Last night Khaled Abou El Fadl, the man who poses as a "reformer" (google the articles about him by Daniel Pipes and Andrew Bostom), said on an NPR show ("On Point") that 1) the Shari'a was simply too vast and various for anyone -- i.e., anyone critical of its contents -- to speak out it, for it defied generalizations (Nonsense, but the moderator, Gail Harris, was not inclined to comment on this, perhaps because she had not bothered to study what the irreducible contents of the Shari'a are) and 2) that a desirable "model" for Iraq would be Erdogan's Turkey. But Erdogan's new Turkey shows that, from the viewpoint of Infidels, Islam keeps coming back, despite Ataturk's attempts to deprive it of a politicial and, to a lesser extent, social role in modern Turkey. El Fadl simply could not understand that Americans, having spent $300 billion, with nearly 10,000 wounded and 1500 dead, might actually want to attempt to fashion an outcome in Iraq that would have made it worthwhile -- and he seemed indignant at the mere suggestion that the American government might have a right to influence events, or to work toward a certain outcome. Why?

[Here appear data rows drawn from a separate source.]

(* ===== verification/Report.v ===== *)
(** * Reports ([cre/workflow/internal/onchain/report.go])

    The signed envelope, its submission through the DON, and the envelope
    checks of [WorkflowRouter.onReport], the contract that decodes it. *)

From S2P Require Import Prelude GoText BigInt Ethereum Runtime Config.

#[local] Open Scope Z_scope.

(** ** Big-endian integers *)
Fixpoint be_bytes (n : nat) (z : Z) : bytes :=
  match n with
  | O => []
  | S k => Zbyte (Z.shiftr z (8 * Z.of_nat k)) :: be_bytes k z
  end.

Definition be_value (l : bytes) : Z := fold_left (λ acc b, acc * 256 + byteZ b) l 0.

Lemma be_bytes_length n z : length (be_bytes n z) = n.
Proof. induction n; cbn; auto. Qed.

Lemma be_value_acc l acc :
  fold_left (λ acc b, acc * 256 + byteZ b) l acc = acc * 256 ^ Z.of_nat (length l) + be_value l.
Proof.
  unfold be_value. revert acc. induction l as [|b l IH]; intros acc; cbn [fold_left length].
  { cbn. lia. }
  rewrite IH, (IH (0 * 256 + _)), Nat2Z.inj_succ, Z.pow_succ_r by lia. lia.
Qed.

Lemma be_value_be_bytes n z : be_value (be_bytes n z) = z mod 256 ^ Z.of_nat n.
Proof.
  induction n as [|n IH]; [cbn; by rewrite Z.mod_1_r|].
  unfold be_value. cbn [be_bytes fold_left]. rewrite be_value_acc, IH, be_bytes_length, byteZ_Zbyte.
  rewrite Z.shiftr_div_pow2 by lia.
  replace (2 ^ (8 * Z.of_nat n)) with (256 ^ Z.of_nat n)
    by (rewrite Z.pow_mul_r by lia; reflexivity).
  rewrite Nat2Z.inj_succ, Z.pow_succ_r, (Z.mul_comm 256) by lia.
  rewrite Z.rem_mul_r by (try apply Z.pow_nonzero; lia). lia.
Qed.

(** [binary.BigEndian.PutUint64] and [big.Int.FillBytes]: the latter panics when
    the absolute value does not fit the buffer. *)
Definition PutUint64 (z : Z) : bytes := be_bytes 8 z.
Definition FillBytes (n : nat) (z : Z) : res bytes :=
  if BitLen z <=? 8 * Z.of_nat n then Ok (be_bytes n (Z.abs z)) else Crash.

(** [copy(dst[a:b], src)] *)
Definition copy_range (a b : nat) (src dst : bytes) : bytes :=
  let k := Nat.min (length src) (b - a) in
  take a dst ++ take k src ++ drop (a + k) dst.

(** ** The envelope *)
Definition MaxReportSize : Z := 5 * 1024.

Section Report.
Context `{GoEthereum}.

Definition EncodeReport (target : EvmConfig) (observedAt : Z) (calldata : bytes) : res bytes :=
  let router := WorkflowRouterAddress target in
  let n := length calldata in
  _ ← fail_if ((ChainSelector target =? 0) || negb (IsHexAddress router)
               || bool_decide (HexToAddress router = zeroAddress))
        (Errorf "invalid report destination" []);
  _ ← fail_if (observedAt <? 0) (Errorf "negative observation timestamp" []);
  _ ← fail_if ((Z.of_nat n <? 4) || (MaxReportSize <? Z.of_nat n + 60))
        (Errorf "invalid report calldata length" []);
  let payload := zeros (60 + n) in
  let payload := copy_range 0 8 (PutUint64 (ChainSelector target)) payload in
  let payload := copy_range 8 28 (HexToAddress router) payload in
  timestamp ← FillBytes 32 observedAt;
  let payload := copy_range 28 60 timestamp payload in
  Ok (copy_range 60 (60 + n) calldata payload).

(** ** Submission *)
Definition hex_digits : string := "0123456789abcdef".
Definition hex_byte (b : byte) : string :=
  String (default "0"%char (String.get (Z.to_nat (byteZ b / 16)) hex_digits))
    (String (default "0"%char (String.get (Z.to_nat (byteZ b mod 16)) hex_digits)) EmptyString).
Definition hex_string (l : bytes) : string :=
  String.append "0x" (String.concat EmptyString (map hex_byte l)).

Definition TxStatus_name (s : TxStatus) : string :=
  match s with TX_STATUS_SUCCESS => "TX_STATUS_SUCCESS" | TX_STATUS_OTHER n => n end.
Definition is_tx_success (s : TxStatus) : bool :=
  match s with TX_STATUS_SUCCESS => true | TX_STATUS_OTHER _ => false end.
Definition is_receiver_success (s : ReceiverStatus) : bool :=
  match s with RECEIVER_SUCCESS => true | RECEIVER_OTHER _ => false end.
Definition ReceiverStatus_name (s : ReceiverStatus) : string :=
  match s with
  | RECEIVER_SUCCESS => "RECEIVER_CONTRACT_EXECUTION_STATUS_SUCCESS"
  | RECEIVER_OTHER n => n
  end.

Section Submit.
Context {R : Type}.
Abbreviation M := (prog (cre_eff R)).
(** ** What the handlers need of the codecs *)
Class EpochCodecLaws `{EpochCodecs} : Prop := {
  newParentCodec_no_crash : newParentCodec ≠ Crash;
  newChildCodec_no_crash : newChildCodec ≠ Crash;
  close_no_crash c n t : newParentCodec = Ok c →
    EncodeCloseEpochMethodCall c (parent_vault.mkCloseEpochInput (Some n) (Some t)) ≠ Crash;
  complete_no_crash c n a : newParentCodec = Ok c →
    EncodeCompleteEpochDepositMethodCall c
      (parent_vault.mkCompleteEpochDepositInput (Some n) (Some a)) ≠ Crash;
  withdraw_total c log : newParentCodec = Ok c → Log_Topics log ≠ [] →
    DecodeEpochWithdrawExecuting c (Some log) ≠ Crash;
  withdraw_decoded c log evt : newParentCodec = Ok c →
    DecodeEpochWithdrawExecuting c log = Ok evt →
    ∃ n a, evt = parent_vault.mkEpochWithdrawExecutingDecoded (Some n) (Some a)
      ∧ is_uint256 n ∧ is_uint256 a;
  execute_no_crash c n a : newChildCodec = Ok c →
    EncodeExecuteEpochWithdrawMethodCall c
      (child_vault.mkExecuteEpochWithdrawInput (Some n) (Some a)) ≠ Crash;
  deposit_total c log : newChildCodec = Ok c → Log_Topics log ≠ [] →
    DecodeEpochDepositToStrategySuccess c (Some log) ≠ Crash;
  deposit_decoded c log evt : newChildCodec = Ok c →
    DecodeEpochDepositToStrategySuccess c log = Ok evt →
    ∃ n a, evt = child_vault.mkEpochDepositToStrategySuccessDecoded (Some n) (Some a)
      ∧ is_uint256 n ∧ is_uint256 a }.

#[export] Instance generated_codecs_laws `{HL : GoEthereumLaws} : EpochCodecLaws.
Proof.
  assert (∀ c log, Log_Topics log ≠ [] →
    parent_vault.DecodeEpochWithdrawExecuting c (Some log) ≠ Crash) as HP.
  { intros c log Ht. apply bind_no_crash; [by apply decode_event_total|done]. }
  assert (∀ c log, Log_Topics log ≠ [] →
    child_vault.DecodeEpochDepositToStrategySuccess c (Some log) ≠ Crash) as HC.
  { intros c log Ht. apply bind_no_crash; [by apply decode_event_total|done]. }
  pose proof parent_vault.ParentCodec_no_crash. pose proof child_vault.ChildCodec_no_crash.
  split; unfold newParentCodec, newChildCodec, generated_codecs;
    try (by apply bind_no_crash);
    intros; match goal with H : _ = Ok _ |- _ => apply res_bind_Ok in H as (? & ? & [= <-]) end;
    cbn [EncodeCloseEpochMethodCall EncodeCompleteEpochDepositMethodCall
      DecodeEpochWithdrawExecuting EncodeExecuteEpochWithdrawMethodCall
      DecodeEpochDepositToStrategySuccess] in *;
    auto; try (apply abi_Pack_no_crash; repeat constructor).
  - by eapply parent_vault.DecodeEpochWithdrawExecuting_ok.
  - by eapply child_vault.DecodeEpochDepositToStrategySuccess_ok.
Qed.

(** ** The plans: what each handler submits, and when *)
Section Plans.
Context `{EpochCodecs, GoEthereum} (config : Config) (s : Snapshot).

Definition activeChain : Z := parent_vault.ChainSelector
  (parent_vault.ActiveStrategy (parent_vault.Rebalance (Parent s))).

(** The previous epoch is settled: epoch 1 has none. *)
Definition previous_settled (n : Z) : Prop :=
  1 < n → parent_vault.Status (parent_vault.PreviousEpoch (Parent s)) = EpochClaimable.

Definition close_plan (target : EvmConfig) (calldata : bytes) : Prop :=
  ∃ codec n o tvl decimals accounting,
    newParentCodec = Ok codec ∧
    FindParent (Evms config) = Ok target ∧
    parent_vault.State (parent_vault.Rebalance (Parent s)) = RebalanceNone ∧
    parent_vault.CurrentEpochNonce (Parent s) = Some n ∧ previous_settled n ∧
    parent_vault.Status (parent_vault.CurrentEpoch (Parent s)) = EpochOpen ∧
    parent_vault.OpenedAtTimestamp (parent_vault.CurrentEpoch (Parent s)) = Some o ∧
    o + minEpochPeriod <= ObservedAt s ∧
    ActiveTVL s (ChainSelector target) = Ok tvl ∧
    AssetDecimals config = Some decimals ∧
    calculateEpochClose (parent_vault.CurrentEpoch (Parent s))
      (parent_vault.TotalShares (Parent s)) tvl decimals (activeChain =? ChainSelector target)
      = Ok accounting ∧
    EncodeCloseEpochMethodCall codec (parent_vault.mkCloseEpochInput (Some n) tvl) = Ok calldata.

(** The event's epoch is the last closed one and is still executing. *)
Definition executing (n : Z) : Prop :=
  parent_vault.CurrentEpochNonce (Parent s) = Some (n + 1) ∧ 0 < n ∧
  parent_vault.Status (parent_vault.PreviousEpoch (Parent s)) = EpochExecuting.

Definition withdraw_plan (log : option Log) (source : Z) (target : EvmConfig) (calldata : bytes)
    : Prop :=
  ∃ pcodec ccodec n a handled p w d,
    newParentCodec = Ok pcodec ∧ newChildCodec = Ok ccodec ∧
    DecodeEpochWithdrawExecuting pcodec log
      = Ok (parent_vault.mkEpochWithdrawExecutingDecoded (Some n) (Some a)) ∧
    FindParent (Evms config) = Ok p ∧
    MatchSource config log source (ChainSelector p) = true ∧
    parent_vault.State (parent_vault.Rebalance (Parent s)) = RebalanceNone ∧
    executing n ∧
    parent_vault.TotalWithdrawClaimAmount (parent_vault.PreviousEpoch (Parent s)) = Some w ∧
    parent_vault.TotalDepositAmount (parent_vault.PreviousEpoch (Parent s)) = Some d ∧
    0 < a ∧ w - d = a ∧
    activeChain ≠ ChainSelector p ∧
    FindEvmConfigByChainSelector (Evms config) activeChain = Ok target ∧
    child_vault.LastHandledEpochNonce (child_state s (ChainSelector target)) = Some handled ∧
    handled < n ∧
    EncodeExecuteEpochWithdrawMethodCall ccodec
      (child_vault.mkExecuteEpochWithdrawInput (Some n) (Some a)) = Ok calldata.
(* ===== verification/Json.v ===== *)
(** * [encoding/json]: values, the streaming decoder and struct decoding

    The part of Go's [encoding/json] that [offchain/defillama.go] uses: the
    grammar (with the scanner's nesting limit), [Unmarshal], and the token
    state machine of [Decoder] ([Token], [More], [Decode]) over input that is
    completely available.  Error texts are not modelled beyond their kind. *)

From S2P Require Import Prelude GoText BigInt Float.

#[local] Open Scope Z_scope.

(** ** Values; a number keeps its literal, a string is decoded *)
Inductive json : Type :=
| JNull
| JBool (b : bool)
| JNum (lit : bytes)
| JStr (s : string)
| JArr (l : list json)
| JObj (l : list (string * json)).

(** Induction through the lists of a value. *)
Section json_induction.
Context (P : json → Prop).
Context (HNull : P JNull) (HBool : ∀ b, P (JBool b)) (HNum : ∀ lit, P (JNum lit))
  (HStr : ∀ s, P (JStr s)) (HArr : ∀ l, Forall P l → P (JArr l))
  (HObj : ∀ l, Forall (λ kv, P kv.2) l → P (JObj l)).
Fixpoint json_induction (v : json) : P v :=
  match v with
  | JNull => HNull
  | JBool b => HBool b
  | JNum lit => HNum lit
  | JStr s => HStr s
  | JArr l => HArr l ((fix go l : Forall P l :=
      match l with
      | [] => Forall_nil_2 _
      | x :: l => Forall_cons_2 _ x l (json_induction x) (go l)
      end) l)
  | JObj l => HObj l ((fix go l : Forall (λ kv, P kv.2) l :=
      match l with
      | [] => Forall_nil_2 _
      | x :: l => Forall_cons_2 _ x l (json_induction x.2) (go l)
      end) l)
  end.
End json_induction.

(** ** Lexing *)
Definition ch (b : byte) (c : ascii) : bool := bool_decide (b = c).
Definition quote : ascii := "034"%char.
Definition backslash : ascii := "092"%char.

Definition is_ws (b : byte) : bool :=
  (byteZ b =? 0x20) || (byteZ b =? 0x09) || (byteZ b =? 0x0D) || (byteZ b =? 0x0A).
Fixpoint skip_ws (l : bytes) : bytes :=
  match l with b :: r => if is_ws b then skip_ws r else l | [] => [] end.

Definition hex_val (b : byte) : option Z :=
  let c := byteZ b in
  if (0x30 <=? c) && (c <=? 0x39) then Some (c - 0x30)
  else if (0x61 <=? c) && (c <=? 0x66) then Some (c - 0x57)
  else if (0x41 <=? c) && (c <=? 0x46) then Some (c - 0x37)
  else None.
Definition hex4 (l : bytes) : option (Z * bytes) :=
  match l with
  | a :: b :: c :: d :: r =>
      a ← hex_val a; b ← hex_val b; c ← hex_val c; d ← hex_val d;
      Some (((a * 16 + b) * 16 + c) * 16 + d, r)
  | _ => None
  end.

(** [\uXXXX], with the surrogate pair rule of [unquote]: a surrogate that is
    not the first half of a pair becomes U+FFFD. *)
Definition unicode_escape (l : bytes) : option (Z * bytes) :=
  '(rr, r) ← hex4 l;
  if (0xD800 <=? rr) && (rr <=? 0xDFFF) then
    match r with
    | b :: u :: r' =>
        if ch b backslash && ch u "u"%char then
          match hex4 r' with
          | Some (lo, r'') =>
              if (rr <=? 0xDBFF) && (0xDC00 <=? lo) && (lo <=? 0xDFFF)
              then Some (0x10000 + (rr - 0xD800) * 0x400 + (lo - 0xDC00), r'')
              else Some (RuneError, r)
          | None => Some (RuneError, r)
          end
        else Some (RuneError, r)
    | _ => Some (RuneError, r)
    end
  else Some (rr, r).

Definition simple_escape (b : byte) : option byte :=
  if ch b quote || ch b backslash || ch b "/"%char then Some b
  else if ch b "b"%char then Some (Zbyte 0x08)
  else if ch b "f"%char then Some (Zbyte 0x0C)
  else if ch b "n"%char then Some (Zbyte 0x0A)
  else if ch b "r"%char then Some (Zbyte 0x0D)
  else if ch b "t"%char then Some (Zbyte 0x09)
  else None.

(** The body of a string after its opening quote: the decoded bytes and the
    input after the closing quote. *)
Fixpoint parse_string (n : nat) (l : bytes) : option (bytes * bytes) :=
  match n, l with
  | S n', b :: r =>
      if ch b quote then Some ([], r)
      else if ch b backslash then
        match r with
        | e :: r' =>
            if ch e "u"%char then
              '(rune, r'') ← unicode_escape r';
              '(s, rest) ← parse_string n' r'';
              Some (EncodeRune rune ++ s, rest)
            else
              c ← simple_escape e;
              '(s, rest) ← parse_string n' r';
              Some (c :: s, rest)
        | [] => None
        end
      else if byteZ b <? 0x20 then None
      else
        let d := DecodeRune l in
        '(s, rest) ← parse_string n' (drop d.2 l);
        Some (EncodeRune d.1 ++ s, rest)
  | _, _ => None
  end.

(** A maximal run of digits. *)
Fixpoint digit_run (l : bytes) : bytes * bytes :=
  match l with
  | b :: r => if is_digit b then let '(ds, rest) := digit_run r in (b :: ds, rest) else ([], l)
  | [] => ([], [])
  end.

(** The scanner's number automaton. *)
Definition parse_int_part (l : bytes) : option (bytes * bytes) :=
  match l with
  | b :: r =>
      if ch b "0"%char then Some ([b], r)
      else if is_digit b then Some (digit_run l) else None
  | [] => None
  end.
Definition parse_fraction (l : bytes) : option (bytes * bytes) :=
  match l with
  | b :: r =>
      if ch b "."%char then
        match digit_run r with ([], _) => None | (ds, rest) => Some (b :: ds, rest) end
      else Some ([], l)
  | [] => Some ([], [])
  end.
Definition parse_exponent (l : bytes) : option (bytes * bytes) :=
  match l with
  | b :: r =>
      if ch b "e"%char || ch b "E"%char then
        let '(sign, r') :=
          match r with
          | s :: r' => if ch s "+"%char || ch s "-"%char then ([s], r') else ([], r)
          | [] => ([], [])
          end in
        match digit_run r' with ([], _) => None | (ds, rest) => Some (b :: sign ++ ds, rest) end
      else Some ([], l)
  | [] => Some ([], [])
  end.
Definition parse_number (l : bytes) : option (bytes * bytes) :=
  let '(sign, l) :=
    match l with b :: r => if ch b "-"%char then ([b], r) else ([], l) | [] => ([], []) end in
  '(i, l) ← parse_int_part l;
  '(f, l) ← parse_fraction l;
  '(e, l) ← parse_exponent l;
  Some (sign ++ i ++ f ++ e, l).

Fixpoint strip_prefix (p l : bytes) : option bytes :=
  match p, l with
  | [], _ => Some l
  | a :: p', b :: l' => if ch b a then strip_prefix p' l' else None
  | _, [] => None
  end.

(** A scalar that does not start a container. *)
Definition parse_scalar (l : bytes) : option (json * bytes) :=
  match l with
  | [] => None
  | b :: r =>
      if ch b quote then '(s, rest) ← parse_string (length r) r; Some (JStr (of_bytes s), rest)
      else if ch b "t"%char then rest ← strip_prefix (to_bytes "true") l; Some (JBool true, rest)
      else if ch b "f"%char then rest ← strip_prefix (to_bytes "false") l; Some (JBool false, rest)
      else if ch b "n"%char then rest ← strip_prefix (to_bytes "null") l; Some (JNull, rest)
      else '(lit, rest) ← parse_number l; Some (JNum lit, rest)
  end.

(** ** Parsing: the scanner allows 10000 open containers *)
Definition maxNestingDepth : Z := 10000.

(** [parse_value] reads one value; [parse_elements] reads the elements of an
    array from a value on, [parse_members] the members of an object from a key
    on, both up to the closing bracket. *)
Fixpoint parse_value (n : nat) (depth : Z) (l : bytes) : option (json * bytes) :=
  match n with
  | O => None
  | S n' =>
      match skip_ws l with
      | [] => None
      | b :: r =>
          if ch b "["%char then
            if maxNestingDepth <=? depth then None
            else
              match skip_ws r with
              | c :: r' =>
                  if ch c "]"%char then Some (JArr [], r')
                  else '(vs, rest) ← parse_elements n' (depth + 1) r; Some (JArr vs, rest)
              | [] => None
              end
          else if ch b "{"%char then
            if maxNestingDepth <=? depth then None
            else
              match skip_ws r with
              | c :: r' =>
                  if ch c "}"%char then Some (JObj [], r')
                  else '(ms, rest) ← parse_members n' (depth + 1) r; Some (JObj ms, rest)
              | [] => None
              end
          else parse_scalar (b :: r)
      end
  end
with parse_elements (n : nat) (depth : Z) (l : bytes) : option (list json * bytes) :=
  match n with
  | O => None
  | S n' =>
      '(v, l) ← parse_value n' depth l;
      match skip_ws l with
      | c :: r =>
          if ch c ","%char then '(vs, rest) ← parse_elements n' depth r; Some (v :: vs, rest)
          else if ch c "]"%char then Some ([v], r) else None
      | [] => None
      end
  end
with parse_members (n : nat) (depth : Z) (l : bytes) : option (list (string * json) * bytes) :=
  match n with
  | O => None
  | S n' =>
      match skip_ws l with
      | q :: r =>
          if ch q quote then
            '(k, l) ← parse_string (length r) r;
            match skip_ws l with
            | c :: r =>
                if ch c ":"%char then
                  '(v, l) ← parse_value n' depth r;
                  match skip_ws l with
                  | c :: r =>
                      if ch c ","%char then
                        '(ms, rest) ← parse_members n' depth r; Some ((of_bytes k, v) :: ms, rest)
                      else if ch c "}"%char then Some ([(of_bytes k, v)], r) else None
                  | [] => None
                  end
                else None
            | [] => None
            end
          else None
      | [] => None
      end
  end.

Definition value_fuel (l : bytes) : nat := 2 * length l + 2.
Definition read_value (l : bytes) : option (json * bytes) := parse_value (value_fuel l) 0 l.

(** The whole input is one value ([checkValid]). *)
Definition parse_document (l : bytes) : option json :=
  '(v, rest) ← read_value l;
  if bool_decide (skip_ws rest = []) then Some v else None.

(** ** [json.Unmarshal] into the structs of the client *)

(** A field is matched by its exact name or case-insensitively; the names of
    one struct are distinct under folding. *)
Definition field_is (name : string) (key : string) : bool :=
  EqualFold_ascii (to_bytes key) (to_bytes name).

(** Storing a value into a [string], a [*float64] and a [*int64] field: [null]
    leaves a string unchanged and clears a pointer; [None] is a type error. *)
Definition store_string (cur : string) (v : json) : option string :=
  match v with JStr s => Some s | JNull => Some cur | _ => None end.
Definition store_float (v : json) : option (option float64) :=
  match v with JNum lit => f ← ParseFloat lit; Some (Some f) | JNull => Some None | _ => None end.
Definition store_int (v : json) : option (option Z) :=
  match v with JNum lit => z ← ParseInt lit; Some (Some z) | JNull => Some None | _ => None end.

El Fadl presents himself as a "reformer" but he did not jump at the chance to explain just how the Shari'a limits human freedom. He lamely offered as his "test" of any Shari'a-based system whether or not it permitted women to go out without Burka or Chador or whatever. When a caller suggested that was setting the bar low and that the real test should be whether or not apostasy from Islam -- i.e., freedom of conscience -- is allowed, El Fadl was silent, though his voice trembled with palpable rage at the very suggestion that the Americans might have a stake not in de-islamizing Iraq (for that cannot be done from without), but in supporting a leader, such as Allawi, who might be able, over time, to mimic Ataturk in limiting the role and power of Islam. This upset El Fadl no end; he could hardly contain himself.
In just what, exactly, does Khaled Abou El Fadl's "moderation" and phony "reformism" consist? It is a mirage, helpful in getting onto committees, solidifying his position (perhaps it even helped to get him tenure in California, though at Yale they were not quite so naive and impressionable as he had expected they would be).